» **Records for processing**:
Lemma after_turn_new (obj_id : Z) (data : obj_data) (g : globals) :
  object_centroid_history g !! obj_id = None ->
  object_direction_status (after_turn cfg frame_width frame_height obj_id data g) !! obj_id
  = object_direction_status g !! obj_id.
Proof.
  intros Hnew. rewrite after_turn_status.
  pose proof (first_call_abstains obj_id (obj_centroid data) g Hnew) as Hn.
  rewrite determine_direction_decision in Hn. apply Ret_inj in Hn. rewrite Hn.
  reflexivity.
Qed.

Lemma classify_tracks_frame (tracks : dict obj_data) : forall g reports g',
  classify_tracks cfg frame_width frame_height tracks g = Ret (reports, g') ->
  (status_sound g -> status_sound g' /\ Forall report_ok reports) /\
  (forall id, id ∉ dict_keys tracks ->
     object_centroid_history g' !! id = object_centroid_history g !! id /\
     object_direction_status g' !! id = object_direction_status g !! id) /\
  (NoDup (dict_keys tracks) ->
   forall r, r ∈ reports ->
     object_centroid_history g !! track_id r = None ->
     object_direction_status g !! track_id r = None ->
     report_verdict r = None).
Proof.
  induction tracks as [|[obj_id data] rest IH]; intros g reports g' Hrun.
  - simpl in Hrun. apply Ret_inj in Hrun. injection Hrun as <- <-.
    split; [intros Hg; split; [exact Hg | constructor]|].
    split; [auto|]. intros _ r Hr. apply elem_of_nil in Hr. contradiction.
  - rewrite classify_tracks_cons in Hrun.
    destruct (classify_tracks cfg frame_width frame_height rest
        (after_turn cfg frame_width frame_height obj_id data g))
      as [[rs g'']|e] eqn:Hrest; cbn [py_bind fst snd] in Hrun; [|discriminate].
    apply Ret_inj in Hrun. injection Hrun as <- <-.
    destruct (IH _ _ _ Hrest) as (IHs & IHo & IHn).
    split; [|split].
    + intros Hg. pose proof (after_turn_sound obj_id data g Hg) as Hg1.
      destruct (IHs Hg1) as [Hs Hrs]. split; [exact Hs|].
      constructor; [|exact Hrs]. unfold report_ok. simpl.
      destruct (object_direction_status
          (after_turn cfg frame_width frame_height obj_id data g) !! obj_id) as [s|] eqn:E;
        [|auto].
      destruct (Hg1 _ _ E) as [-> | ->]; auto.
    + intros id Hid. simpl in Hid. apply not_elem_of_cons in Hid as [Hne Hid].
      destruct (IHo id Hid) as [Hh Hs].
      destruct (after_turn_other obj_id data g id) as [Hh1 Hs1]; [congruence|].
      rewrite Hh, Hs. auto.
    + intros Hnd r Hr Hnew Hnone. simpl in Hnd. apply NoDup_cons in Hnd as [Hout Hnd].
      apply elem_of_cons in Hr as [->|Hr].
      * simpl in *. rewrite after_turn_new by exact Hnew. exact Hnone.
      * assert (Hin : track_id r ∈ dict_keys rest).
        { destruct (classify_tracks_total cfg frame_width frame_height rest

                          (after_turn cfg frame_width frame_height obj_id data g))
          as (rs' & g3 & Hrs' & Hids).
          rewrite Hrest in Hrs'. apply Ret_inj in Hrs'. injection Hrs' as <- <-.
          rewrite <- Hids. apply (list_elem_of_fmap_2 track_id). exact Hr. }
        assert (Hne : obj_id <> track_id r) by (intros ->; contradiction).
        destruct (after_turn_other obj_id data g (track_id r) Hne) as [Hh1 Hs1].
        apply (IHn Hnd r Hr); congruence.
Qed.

» **Task prompt**: What you return should be the lines from the beginning of the records through the one that contains "destruct (classify_tracks cfg", repeated exactly and with no additions.

» **Response to the exercise**:
Lemma after_turn_new (obj_id : Z) (data : obj_data) (g : globals) :
  object_centroid_history g !! obj_id = None ->
  object_direction_status (after_turn cfg frame_width frame_height obj_id data g) !! obj_id
  = object_direction_status g !! obj_id.
Proof.
  intros Hnew. rewrite after_turn_status.
  pose proof (first_call_abstains obj_id (obj_centroid data) g Hnew) as Hn.
  rewrite determine_direction_decision in Hn. apply Ret_inj in Hn. rewrite Hn.
  reflexivity.
Qed.

Lemma classify_tracks_frame (tracks : dict obj_data) : forall g reports g',
  classify_tracks cfg frame_width frame_height tracks g = Ret (reports, g') ->
  (status_sound g -> status_sound g' /\ Forall report_ok reports) /\
  (forall id, id ∉ dict_keys tracks ->
     object_centroid_history g' !! id = object_centroid_history g !! id /\
     object_direction_status g' !! id = object_direction_status g !! id) /\
  (NoDup (dict_keys tracks) ->
   forall r, r ∈ reports ->
     object_centroid_history g !! track_id r = None ->
     object_direction_status g !! track_id r = None ->
     report_verdict r = None).
Proof.
  induction tracks as [|[obj_id data] rest IH]; intros g reports g' Hrun.
  - simpl in Hrun. apply Ret_inj in Hrun. injection Hrun as <- <-.
    split; [intros Hg; split; [exact Hg | constructor]|].
    split; [auto|]. intros _ r Hr. apply elem_of_nil in Hr. contradiction.
  - rewrite classify_tracks_cons in Hrun.
    destruct (classify_tracks cfg frame_width frame_height rest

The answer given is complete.